Usually, the brain's ventricle volume remains fairly constant. However, in 2013, Dr. Sonia Waiczies and her colleagues from the Max Delbrück Center for Molecular Medicine in the Helmholtz Association (MDC) and Charité - Universitätsmedizin Berlin made a discovery in an MS animal model: They observed that the ventricle volume changed over the course of the disease. When they used an antigen to trigger encephalitis (inflammation of the brain) in mice, MRI scans clearly showed that the ventricles expanded. "Everyone thought it was a sign of brain atrophy," Waiczies recalls.
The swelling goes back down
If the brain's ventricles become larger, it follows that the brain must become smaller. After all, the surrounding skull bone leaves it with nowhere else to go. Inflammation does indeed cause brain tissue damage, but atrophy - i.e., a massive loss of brain volume - does not always occur immediately . And if it did, this process would be non-reversible. "So we conducted a series of further animal experiments, and monitored the brain volumes over two months," says the neuroimmunologist and senior author of the current study. About ten days after the encephalitis was induced, the rodents' brain ventricles were significantly enlarged. Then, a few days later, they shrunk back to normal size when the symptoms remitted. Just like the patients, they went on to develop temporary relapses - albeit with milder symptoms than at first - and the ventricles would again become enlarged.
Waiczies, who also works as an MR scientist, finds these results quite logical: "If I have an inflamed joint, for example, an edema forms and it swells up. Once the inflammation subsides, the swelling also goes down." The team is interested in the molecular mechanisms behind these changes. But first, they wanted to know whether their findings had clinical relevance.
Archival data confirms new findings
Enlarged brain ventricles in people with MS is commonly thought to be a sign of brain atrophy. A reduction in ventricle size had never been reported in patients. So what does this observation mean for MS patients? And can the finding even be transferred from mice to humans? The current study saw the researchers test this with the help of extensive MRI data sets of MS patients. From 2003 to 2008, they had participated in a clinical trial at the Charité to test the effects of a new MS drug. "I was involved in the immunological planning and evaluation of this study, and I knew that the generated MRI data was extensive and robust," says Waiczies.
A diagnosis of multiple sclerosis is made from MR images and by analyzing cerebrospinal fluid obtained by puncturing the spinal cord. Regular scans allow a better prognosis of disease progression. In this study, participants had received a monthly MRI scan. Countless images now had to be viewed and statistically evaluated. Lead author Dr. Jason Millward, neuroimmunologist at the MDC and Charité and statistics enthusiast, set to work on the new study.

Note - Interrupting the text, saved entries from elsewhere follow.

(** ** Specification: CRC-32C bit by bit *)

(** One bit of the reflected polynomial division. *)
Definition crc_bit (l : Z) : Z :=
  Z.lxor (Z.shiftr l 1) (if Z.odd l then 0x82f63b78 else 0).

(** The register after [n] zero bits. *)
Definition crc_bits (n : nat) (l : Z) : Z := Nat.iter n crc_bit l.

(** The register after a byte: xor it in, then eight bits. *)
Definition crc_byte (l : Z) (b : Byte.byte) : Z := crc_bits 8 (Z.lxor l (b2z b)).

Definition crc32c_extend (crc : Z) (data : bytes) : Z :=
  Z.lxor (foldl crc_byte (Z.lxor crc 0xffffffff) data) 0xffffffff.

(** ** Lemmas: the bitwise step is linear *)

Lemma crc_bit_lxor a b : crc_bit (Z.lxor a b) = Z.lxor (crc_bit a) (crc_bit b).
Proof.
  unfold crc_bit. rewrite Z.shiftr_lxor.
  assert (Z.odd (Z.lxor a b) = xorb (Z.odd a) (Z.odd b)) as ->
    by by rewrite <- !Z.bit0_odd, Z.lxor_spec.
  set (P := 0x82f63b78). apply Z.bits_inj'. intros i Hi. rewrite !Z.lxor_spec.
  destruct (Z.odd a), (Z.odd b); simpl; rewrite ?Z.bits_0;
    destruct (Z.testbit (Z.shiftr a 1) i), (Z.testbit (Z.shiftr b 1) i), (Z.testbit P i);
    done.
Qed.

Lemma crc_bits_lxor n a b : crc_bits n (Z.lxor a b) = Z.lxor (crc_bits n a) (crc_bits n b).
Proof.
  unfold crc_bits. induction n as [|n IH]; [done|].
  by rewrite !Nat.iter_succ, IH, crc_bit_lxor.
Qed.

Lemma crc_bits_0 n : crc_bits n 0 = 0.
Proof. unfold crc_bits. induction n as [|n IH]; [done|]. by rewrite Nat.iter_succ, IH. Qed.

Lemma crc_bits_O l : crc_bits 0 l = l.
Proof. done. Qed.

Lemma crc_bits_add n m l : crc_bits n (crc_bits m l) = crc_bits (n + m) l.
Proof. unfold crc_bits. by rewrite Nat.iter_add. Qed.

(** Bits shifted out of the low end meet no feedback. *)
Lemma crc_bits_shiftl n x : crc_bits n (Z.shiftl x (Z.of_nat n)) = x.
Proof.
  revert x. unfold crc_bits. induction n as [|n IH]; intros x; [apply Z.shiftl_0_r|].
  rewrite Nat.iter_succ_r. etrans; [|apply IH]. f_equal.
  rewrite Nat2Z.inj_succ, <- Z.add_1_r, <- Z.shiftl_shiftl by lia.
  unfold crc_bit. rewrite Z.shiftl_mul_pow2 by lia. change (2 ^ 1) with 2.
  rewrite Z.mul_comm, Z.odd_mul. cbn [Z.odd andb]. rewrite Z.lxor_0_r.
  rewrite Z.mul_comm, Z.shiftr_div_pow2 by lia. apply Z.div_mul. lia.
Qed.

Lemma lxor_range a b n : 0 ≤ n → 0 ≤ a < 2 ^ n → 0 ≤ b < 2 ^ n → 0 ≤ Z.lxor a b < 2 ^ n.
Proof.
  intros Hn Ha Hb.
  assert (Z.lxor a b = Z.lxor a b mod 2 ^ n) as ->; [|apply Z.mod_pos_bound; lia].
  zbits. destruct (Z.ltb_spec i n); simpl; [done|]. by rewrite !(testbit_small _ n) by lia.
Qed.

Lemma crc_bits_range n l : 0 ≤ l < 2 ^ 32 → 0 ≤ crc_bits n l < 2 ^ 32.
Proof.
  intros Hl. unfold crc_bits. induction n as [|n IH]; [done|].
  rewrite Nat.iter_succ. set (x := Nat.iter n crc_bit l) in *. unfold crc_bit.
  apply lxor_range; [lia| |destruct (Z.odd x); lia].
  rewrite Z.shiftr_div_pow2 by lia. change (2 ^ 1) with 2.
  split; [apply Z.div_pos; lia|apply Z.div_lt_upper_bound; lia].
Qed.

#[local] Opaque crc_bits.

(** Splitting a word into its low [n] bits and the rest. *)
Lemma lxor_split a n : 0 ≤ n → a = Z.lxor (a mod 2 ^ n) (Z.shiftl (Z.shiftr a n) n).
Proof.
  intros Hn. zbits. destruct (Z.ltb_spec i n), (Z.leb_spec n i); try lia; simpl.
  - by rewrite xorb_false_r.
  - rewrite Z.shiftr_spec by lia. by rewrite Z.sub_add; destruct (Z.testbit a i).
Qed.

Lemma crc_bits_split n l :
  crc_bits n l = Z.lxor (crc_bits n (l mod 2 ^ Z.of_nat n)) (Z.shiftr l (Z.of_nat n)).
Proof.
  rewrite (lxor_split l (Z.of_nat n)) at 1 by lia.
  by rewrite crc_bits_lxor, crc_bits_shiftl.
Qed.

(** ** Lemmas: the tables *)

(** [t[x] = crc_bits n (x << k)] for every byte [x]. *)
Definition table_check (t : list Z) (n : nat) (k : Z) : bool :=
  (length t =? 256)%nat &&
  forallb (λ x, table_at t x =? crc_bits n (Z.shiftl x k)) (seqZ 0 256).

Lemma table_check_sound t n k x :
  table_check t n k = true → 0 ≤ x < 256 → table_at t x = crc_bits n (Z.shiftl x k).
Proof.
  unfold table_check. intros [_ H]%andb_true_iff Hx. rewrite forallb_forall in H.
  apply Z.eqb_eq, H, list_elem_of_In, elem_of_seqZ. lia.
Qed.

Lemma tables_check :
  table_check kByteExtensionTable 8 0 && table_check kStrideExtensionTable3 128 0 &&
  table_check kStrideExtensionTable2 128 8 && table_check kStrideExtensionTable1 128 16 &&
  table_check kStrideExtensionTable0 128 24 = true.
Proof. by vm_compute. Qed.

Lemma tables_spec x :
  0 ≤ x < 256 →
  table_at kByteExtensionTable x = crc_bits 8 x ∧
  table_at kStrideExtensionTable3 x = crc_bits 128 x ∧
  table_at kStrideExtensionTable2 x = crc_bits 128 (Z.shiftl x 8) ∧
  table_at kStrideExtensionTable1 x = crc_bits 128 (Z.shiftl x 16) ∧
  table_at kStrideExtensionTable0 x = crc_bits 128 (Z.shiftl x 24).
Proof.
  intros Hx. pose proof tables_check as H.
  apply andb_true_iff in H as [[[[H1 H2]%andb_true_iff H3]%andb_true_iff H4]%andb_true_iff H5].
  pose proof (table_check_sound _ _ _ x H1 Hx) as E1.
  pose proof (table_check_sound _ _ _ x H2 Hx) as E2.
  rewrite Z.shiftl_0_r in E1, E2.
  split_and!; [exact E1|exact E2|exact (table_check_sound _ _ _ x H3 Hx)
    |exact (table_check_sound _ _ _ x H4 Hx)|exact (table_check_sound _ _ _ x H5 Hx)].
Qed.

#[local] Opaque kByteExtensionTable kStrideExtensionTable0 kStrideExtensionTable1
  kStrideExtensionTable2 kStrideExtensionTable3.

(** One table lookup advances the register by a byte. *)
Lemma byte_table_step w :
  Z.lxor (Z.shiftr w 8) (table_at kByteExtensionTable (Z.land w 0xff)) = crc_bits 8 w.
Proof.
  rewrite land_255. pose proof (Z.mod_pos_bound w 256 ltac:(lia)).
  destruct (tables_spec (w mod 256)) as [-> _]; [done|].
  rewrite (crc_bits_split 8 w), Z.lxor_comm. done.
Qed.
(** The result of an operation: the pointer returned and the new state; [None] is
    [std::bad_alloc], thrown before the arena is changed, or a failed assertion. *)
Definition AllocateNewBlock (a : Arena) (block_bytes : Z) : option (Z * Arena) :=
  result ← new_char (blocks a) block_bytes;
  Some (result, {| alloc_ptr := alloc_ptr a;
                   alloc_bytes_remaining := alloc_bytes_remaining a;
                   blocks := blocks a ++ [(result, block_bytes)];
                   memory_usage := u64 (memory_usage a + u64 (block_bytes + 8)) |}).

(** [alloc_ptr_ += d; alloc_bytes_remaining_ -= d] with the given values. *)
Definition bump (a : Arena) (ptr remaining : Z) : Arena :=
  {| alloc_ptr := ptr; alloc_bytes_remaining := remaining;
     blocks := blocks a; memory_usage := memory_usage a |}.

Definition AllocateFallback (a : Arena) (bytes : Z) : option (Z * Arena) :=
  if kBlockSize / 4 <? bytes then AllocateNewBlock a bytes
  else
    '(ptr, a) ← AllocateNewBlock a kBlockSize;
    let a := bump a ptr kBlockSize in
    let result := alloc_ptr a in
    Some (result, bump a (u64 (alloc_ptr a + bytes)) (u64 (alloc_bytes_remaining a - bytes))).

Definition Allocate (a : Arena) (bytes : Z) : option (Z * Arena) :=
  if negb (0 <? bytes) then None
  else if bytes <=? alloc_bytes_remaining a then
    Some (alloc_ptr a,
          bump a (u64 (alloc_ptr a + bytes)) (u64 (alloc_bytes_remaining a - bytes)))
  else AllocateFallback a bytes.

"The key factor was the number of measurements taken over time, which provided us with a unique opportunity to see if the patients exhibited similar trends," explains Millward. That was indeed the case: "The majority of patients with relapsing-remitting MS exhibited fluctuations in ventricle volume - just as we observed with the mice." Interestingly, Millward also found that the patients with changes in ventricle volume seemed to be in an earlier stage of the disease.

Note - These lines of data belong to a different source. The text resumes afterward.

(** ** Lemmas: the whole insertion *)

Lemma RandomHeight_bounds rnd : (1 <= fst (RandomHeight rnd) <= kMaxHeight)%nat.
Proof.
  unfold RandomHeight. assert (∀ n h r, (h <= fst (RandomHeight_loop n h r) <= h + n)%nat) as H.
  { induction n as [|n IH]; intros h r; cbn [RandomHeight_loop]; [cbn [fst]; lia|].
    destruct (Random_OneIn 4 r) as [[] r']; cbn [fst]; [|lia]. pose proof (IH (S h) r'). lia. }
  pose proof (H (kMaxHeight - 1)%nat 1%nat rnd). unfold kMaxHeight in *. lia.
Qed.

(** The loop that sets [prev] above the old height. *)
Lemma prev_fill (hd : positive) a n (p : gmap nat positive) j :
  foldl (λ p i, <[i := hd]> p) p (seq a n) !! j
  = if decide (a <= j < a + n)%nat then Some hd else p !! j.
Proof.
  revert a p. induction n as [|n IH]; intros a p; simpl.
  - by rewrite decide_False by lia.
  - rewrite IH. destruct (decide (j = a)) as [->|].
    + rewrite decide_False, decide_True by lia. by rewrite lookup_insert_eq.
    + rewrite lookup_insert_ne by done.
      destruct (decide (S a <= j < S a + n)%nat); [by rewrite decide_True by lia|].
      by rewrite decide_False by lia.
Qed.

Definition no_equal (s : SkipList) (lv : nat → list positive) (key : Key) : Prop :=
  ∀ n, n ∈ lv 0%nat → compare_ (key_at s n) key ≠ 0.

#[local] Instance no_equal_dec s lv key : Decision (no_equal s lv key).
Proof.
  refine (cast_if (decide (Forall (λ n, compare_ (key_at s n) key ≠ 0) (lv 0%nat)))); unfold no_equal;
    by rewrite <- Forall_forall.
Defined.

(** The assertion on the node the search found decides whether an equal key is there. *)
Lemma not_equal_head s lv key l1 l2 :
  shared_ok s lv → cut s key (lv 0%nat) l1 l2 →
  not_equal s key (head l2) = Some (bool_decide (no_equal s lv key)).
Proof.
  intros Hs (E & H1 & H2). rewrite Forall_forall in H1.
  assert (∀ n, n ∈ l1 → compare_ (key_at s n) key ≠ 0) as Hl1 by (intros n Hn; specialize (H1 n Hn); simpl in H1; lia).
  destruct l2 as [|x l2]; cbn [head not_equal].
  - f_equal. symmetry. apply bool_decide_eq_true_2. intros n Hn. rewrite E, app_nil_r in Hn. by apply Hl1.
  - assert (x ∈ lv 0%nat) as Hx by (rewrite E; apply elem_of_mid).
    destruct (so_node s lv Hs 0 x Hx) as (nd & End & _).
    assert (node_key s x = Some (key_at s x)) as -> by (unfold key_at, node_key; by rewrite End).
    cbn [mbind option_bind]. f_equal. unfold Equal.
    pose proof (compare_antisym key (key_at s x)) as Ha.
    destruct (Z.eqb_spec (compare_ key (key_at s x)) 0) as [E0|E0]; symmetry; cbn [negb].
    + apply bool_decide_eq_false_2. intros Hne. apply (Hne x Hx). lia.
    + apply bool_decide_eq_true_2. intros n Hn. rewrite E in Hn.
      apply elem_of_app in Hn as [Hn|[->|Hn]%elem_of_cons]; [by apply Hl1|lia|].
      pose proof (so_sorted s lv Hs 0) as Hso. rewrite E in Hso.
      apply StronglySorted_app_1_r, StronglySorted_inv in Hso as [_ Hso].
      rewrite Forall_forall in Hso. specialize (Hso n Hn). unfold nlt in Hso.
      apply Forall_cons in H2 as [H2 _]. simpl in H2. intros En.
      assert (compare_ (key_at s x) key <= 0) by (apply (compare_trans _ (key_at s n)); lia).
      lia.
Qed.

(** Everything before the new node: searches, height and [max_height_]. *)
Lemma Insert_begin_ok s lv key :
  shared_ok s lv → no_equal s lv key →
  ∃ s' prev h, Insert_begin s key = Some (s', prev, h) ∧
    nodes s' = nodes s ∧ head_ s' = head_ s ∧
    (1 <= h <= kMaxHeight)%nat ∧ (h <= max_height_ s')%nat ∧ shared_ok s' lv ∧
    ∀ j, (j < h)%nat →
      ∃ l1 l2, cut s' key (lv j) l1 l2 ∧ prev !! j = Some (last_or (head_ s') l1).
Proof.
  intros Hs Hne. destruct (FindGreaterOrEqual_prev s lv key Hs) as (nx & p1 & E & (k1 & k2 & Hc & ->) & Hp1).
  unfold Insert_begin. rewrite E. cbn [mbind option_bind]. rewrite (not_equal_head s lv key k1 k2 Hs Hc).
  cbn [mbind option_bind]. rewrite (bool_decide_eq_true_2 _ Hne). cbn [negb].
  pose proof (RandomHeight_bounds (rnd_ s)) as Hh.
  destruct (RandomHeight (rnd_ s)) as [h rnd]. simpl in Hh.
  pose proof (so_max s lv Hs) as Hm.
  eexists _, _, h. split; [done|]. simpl. split; [done|]. split; [done|]. split; [done|].
  split; [destruct (Nat.ltb_spec (max_height_ s) h); lia|]. split.
  - destruct Hs as [Hchain ? ? ? Hhigh ? ? ?]. split; simpl; try done.
    + intros i Hi. eapply chain_same; [|by apply Hchain]. done.
    + destruct (Nat.ltb_spec (max_height_ s) h); lia.
    + intros i Hi. apply Hhigh. destruct (Nat.ltb_spec (max_height_ s) h); lia.
  - intros j Hj. rewrite prev_fill. destruct (decide (max_height_ s <= j)%nat).
    + rewrite decide_True by lia. exists [], []. split; [|done].
      split; [|done]. by apply (so_high s lv Hs).
    + rewrite decide_False by lia. apply Hp1. lia.
Qed.

Lemma Insert_begin_equal s lv key :
  shared_ok s lv → ¬ no_equal s lv key → Insert_begin s key = None.
Proof.
  intros Hs Hne. destruct (FindGreaterOrEqual_prev s lv key Hs) as (nx & p1 & E & (k1 & k2 & Hc & ->) & _).
  unfold Insert_begin. rewrite E. cbn [mbind option_bind]. rewrite (not_equal_head s lv key k1 k2 Hs Hc).
  cbn [mbind option_bind]. by rewrite (bool_decide_eq_false_2 _ Hne).
Qed.

Lemma Insert_begin_max s key s' prev h :
  Insert_begin s key = Some (s', prev, h) → (max_height_ s <= max_height_ s')%nat.
Proof.
  unfold Insert_begin. intros ([x p] & _ & (p2 & _ & ([] & _ & E)%bind_Some)%bind_Some)%bind_Some; [|done].
  cbn [negb] in E.
  destruct (RandomHeight (rnd_ s)) as [h2 rnd]. injection E as <- _ _. simpl.
  destruct (Nat.ltb_spec (max_height_ s) h2); lia.
Qed.

(** The new node, not linked anywhere yet. *)
Lemma Insert_new_ok s lv key prev h :
  shared_ok s lv → no_equal s lv key → (1 <= h <= max_height_ s)%nat →
  (∀ j, (j < h)%nat → ∃ l1 l2, cut s key (lv j) l1 l2 ∧ prev !! j = Some (last_or (head_ s) l1)) →
  let (x, s') := Insert_new s key h in
  linking s' lv x key prev 0 h ∧ nodes s !! x = None ∧ head_ s' = head_ s ∧
  ∀ n, n ≠ x → shape s' n = shape s n.
Proof.
  intros Hs Hne Hh Hprev. unfold Insert_new, NewNode. set (x := fresh (dom (nodes s))).
  assert (nodes s !! x = None) as Hx by (apply not_elem_of_dom, is_fresh).
  set (s' := {| nodes := _; head_ := _; max_height_ := _; rnd_ := _ |}).
  assert (Hin : ∀ n i, n ∈ lv i → n ≠ x).
  { intros n i Hn ->. destruct (so_node s lv Hs i x Hn) as (nd & E & _). congruence. }
  assert (Hhd : head_ s ≠ x).
  { intros E. destruct (so_head_node s lv Hs) as (nd & En & _). congruence. }
  assert (Hlk : ∀ n, n ≠ x → nodes s' !! n = nodes s !! n)
    by (intros n Hn; apply lookup_insert_ne; congruence).
  assert (Hsh : ∀ n, n ≠ x → shape s' n = shape s n) by (intros n Hn; unfold shape; by rewrite Hlk).
  assert (Hkey : ∀ n i, n ∈ lv i → key_at s' n = key_at s n)
    by (intros n i Hn; by eapply key_at_shape, Hsh, Hin).
  split_and!; [|done|done|done]. split; simpl; try (done || lia).
  - destruct Hs as [Hc Hso Hsub Hmax Hhigh Hhead Hnode Hhn]. split; simpl; try done.
    + intros i Hi. eapply chain_same; [|by apply Hc].
      intros y Hy. unfold Next. rewrite Hlk; [done|].
      apply elem_of_cons in Hy as [->|Hy]; [done|by eapply Hin].
    + intros i. apply (sorted_same_keys s); [intros n; apply Hkey|done].
    + intros i n Hn. rewrite Hlk by (by eapply Hin). by apply Hnode.
    + by rewrite Hlk.
  - unfold shape. subst s'. simpl. by rewrite lookup_insert_eq.
  - intros j. split; [|lia]. intros Hj. by destruct (Hin x j).
  - intros n Hn _. rewrite (Hkey n 0%nat Hn). by apply Hne.
  - intros j [_ Hj]. destruct (Hprev j Hj) as (l1 & l2 & (E & H1 & H2) & Hp).
    exists l1, l2. split; [|done]. split; [done|].
    rewrite Forall_forall in H1, H2. split; apply Forall_forall; intros n Hn;
      rewrite (Hkey n j) by (rewrite E; apply elem_of_app; auto); auto.
Qed.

"We are used to seeing ventricular enlargement in other neurodegenerative diseases - such as Alzheimer's or Parkinson's disease. But in those diseases, rather than being reversible, the ventricles just keep expanding," explains Professor Thoralf Niendorf of the MDC, who also works at the Experimental and Clinical Research Center (ECRC), a joint institution of the MDC and Charité. "Regular monitoring of ventricle volume in MS patients could help to distinguish temporary fluctuations from progressive brain atrophy." This would also make it possible to better tailor therapies to the individual patient.

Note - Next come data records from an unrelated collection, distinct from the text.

(* ===== verification/WeakMemory.v ===== *)
(** * Shared memory with C++ atomics (std::atomic, memory_order)

    The memory model the skip list is written for: every location keeps the
    messages written to it in modification order, a thread has a view - for each
    location the first message it may still read - and a load returns any message
    from there on.  A release store attaches the view of the writer to its
    message, an acquire load takes over the view of the message it reads, relaxed
    accesses order nothing but their own location.  Plain accesses must be ordered
    by happens-before: anything else is a race.

    Stores go to the end of the modification order, so the model is for locations
    with one writer; a thread that never stores, such as a reader of the skip
    list, cannot make a load depend on a later store, so that no speculation is
    lost. *)
From stdpp Require Import base gmap fin_maps numbers list.
From Stdlib Require Import Lia.
From S2P Require Import Prelude.

(** ** State *)

Abbreviation view Loc := (gmap Loc nat).

(** [mval] is [None] for memory that was never written. *)
Record message (Loc Val : Type) `{Countable Loc} := { mval : option Val; mview : view Loc }.
Arguments mval {Loc Val _ _}.
Arguments mview {Loc Val _ _}.
Arguments Build_message {Loc Val _ _}.

Abbreviation memory Loc Val := (gmap Loc (list (message Loc Val))).

Inductive memory_order := relaxed | acquire | release.

Section Memory.
Context {Loc Val : Type} `{Countable Loc}.

Abbreviation view := (view Loc).
Abbreviation memory := (memory Loc Val).

Definition at_ (V : view) (l : Loc) : nat := default 0 (V !! l).
Definition history (mem : memory) (l : Loc) : list (message Loc Val) := default [] (mem !! l).

Definition join (V1 V2 : view) : view := union_with (λ a b, Some (Nat.max a b)) V1 V2.
Definition raise (V : view) (l : Loc) (t : nat) : view := <[l := Nat.max t (at_ V l)]> V.

Definition view_le (V1 V2 : view) : Prop := ∀ l, at_ V1 l ≤ at_ V2 l.

(** ** Accesses *)

(** The messages a thread may read. *)
Definition readable (mem : memory) (V : view) (l : Loc) (t : nat) : Prop :=
  at_ V l ≤ t < length (history mem l).

(** [load] of the message at [t]; [None] if it is uninitialised memory. *)
Definition load (o : memory_order) (mem : memory) (V : view) (l : Loc) (t : nat) : option (Val * view) :=
  m ← (history mem l !! t);
  v ← mval m;
  Some (v, match o with acquire => join (raise V l t) (mview m) | _ => raise V l t end).

(** [store], and the view of the thread that stored. *)
Definition store (o : memory_order) (mem : memory) (V : view) (l : Loc) (v : Val) : memory * view :=
  let V' := <[l := length (history mem l)]> V in
  (<[l := history mem l ++ [{| mval := Some v; mview := match o with release => V' | _ => ∅ end |}]]> mem,
   V').

(** Fresh memory: one message without a value at each location. *)
Definition alloc (mem : memory) (ls : list Loc) : memory :=
  foldr (λ l mem, <[l := [{| mval := None; mview := ∅ |}]]> mem) mem ls.

(** A plain read: [None] if another write is not ordered before it (a race), or
    if the memory was never written. *)
Definition plain_read (mem : memory) (V : view) (l : Loc) : option Val :=
  if decide (S (at_ V l) = length (history mem l))
  then m ← last (history mem l); mval m else None.

(** ** Lemmas: views *)

Lemma at_empty l : at_ ∅ l = 0.
Proof. unfold at_. by rewrite lookup_empty. Qed.

Lemma at_insert (V : view) l t l' : at_ (<[l := t]> V) l' = if decide (l' = l) then t else at_ V l'.
Proof.
  unfold at_. case_decide as E; [subst; by rewrite lookup_insert_eq|]. by rewrite lookup_insert_ne.
Qed.

Lemma at_join V1 V2 l : at_ (join V1 V2) l = Nat.max (at_ V1 l) (at_ V2 l).
Proof.
  unfold at_, join. rewrite lookup_union_with. destruct (V1 !! l), (V2 !! l); simpl; lia.
Qed.

Lemma at_raise V l t l' : at_ (raise V l t) l' = if decide (l' = l) then Nat.max t (at_ V l) else at_ V l'.
Proof. unfold raise. apply at_insert. Qed.

#[export] Instance view_le_preorder : PreOrder view_le.
Proof. split; [by intros V l|intros V1 V2 V3 H1 H2 l; specialize (H1 l); specialize (H2 l); lia]. Qed.

Lemma join_l V1 V2 : view_le V1 (join V1 V2).
Proof. intros l. rewrite at_join. lia. Qed.
Lemma join_r V1 V2 : view_le V2 (join V1 V2).
Proof. intros l. rewrite at_join. lia. Qed.
Lemma join_least V1 V2 V : view_le V1 V → view_le V2 V → view_le (join V1 V2) V.
Proof. intros H1 H2 l. rewrite at_join. specialize (H1 l). specialize (H2 l). lia. Qed.
Lemma raise_le V l t : view_le V (raise V l t).
Proof. intros l'. rewrite at_raise. case_decide; subst; lia. Qed.
Lemma raise_id V l t : t ≤ at_ V l → ∀ l', at_ (raise V l t) l' = at_ V l'.
Proof. intros Ht l'. rewrite at_raise. case_decide; subst; lia. Qed.

(** ** Lemmas: histories *)

Lemma history_insert (mem : memory) l h l' :
  history (<[l := h]> mem) l' = if decide (l' = l) then h else history mem l'.
Proof.
  unfold history. case_decide as E; [subst; by rewrite lookup_insert_eq|]. by rewrite lookup_insert_ne.
Qed.

Lemma history_alloc mem ls l :
  history (alloc mem ls) l = if decide (l ∈ ls) then [{| mval := None; mview := ∅ |}] else history mem l.
Proof.
  induction ls as [|l' ls IH]; cbn [alloc foldr]; [by rewrite decide_False by apply not_elem_of_nil|].
  rewrite history_insert. fold (alloc mem ls). rewrite IH. destruct (decide (l = l')) as [->|Hl].
  - rewrite decide_True; [done|]. apply elem_of_cons. by left.
  - destruct (decide (l ∈ ls)) as [Hin|Hin].
    + rewrite decide_True; [done|]. apply elem_of_cons. by right.
    + rewrite decide_False; [done|]. by intros [?|?]%elem_of_cons.
Qed.

Lemma history_store o mem V l v l' :
  history (fst (store o mem V l v)) l' =
    if decide (l' = l)
    then history mem l ++ [{| mval := Some v;
                              mview := match o with release => snd (store o mem V l v) | _ => ∅ end |}]
    else history mem l'.
Proof. unfold store. simpl. by rewrite history_insert. Qed.

Lemma at_store o mem V l v l' :
  at_ (snd (store o mem V l v)) l' = if decide (l' = l) then length (history mem l) else at_ V l'.
Proof. apply at_insert. Qed.

(** A thread that made the last store reads it back, and nothing else. *)
Definition up_to_date (mem : memory) (V : view) (l : Loc) : Prop := S (at_ V l) = length (history mem l).

Lemma up_to_date_readable mem V l t : up_to_date mem V l → readable mem V l t → t = at_ V l.
Proof. unfold up_to_date, readable. lia. Qed.

Lemma last_history mem V l : up_to_date mem V l → last (history mem l) = history mem l !! at_ V l.
Proof. unfold up_to_date. intros E. by rewrite last_lookup, <- E. Qed.

(** A store keeps the thread up to date. *)
Lemma store_up_to_date o mem V l v l' :
  up_to_date mem V l' ∨ l' = l → up_to_date (fst (store o mem V l v)) (snd (store o mem V l v)) l'.
Proof.
  unfold up_to_date. rewrite history_store, at_store. intros Hl. case_decide as E.
  - rewrite length_app. simpl. lia.
  - by destruct Hl.
Qed.
End Memory.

Professor Friedemann Paul, a clinical neuroimmunologist at Charité and, together with Waiczies and Niendorf, the current study's senior author, adds: "From a clinical perspective, examining fluctuations in ventricle volumes in routine MRI patient scans could be an interesting approach to monitoring the course of the disease or of immune therapies. But this will require us to study even larger cohorts over a longer period of time. Comparing these results with clinical findings - for example, regarding cognition - is also going to be important."
The researchers now want to understand how the "ebb and flow" of brain ventricles occurs at the molecular level.
Reference: Millward JM, Delgado PR, Smorodchenko A, et al. Transient enlargement of brain ventricles during relapsing-remitting multiple sclerosis and experimental autoimmune encephalomyelitis. JCI Insight. 2020;5(21). doi:10.1172/jci.insight.140040.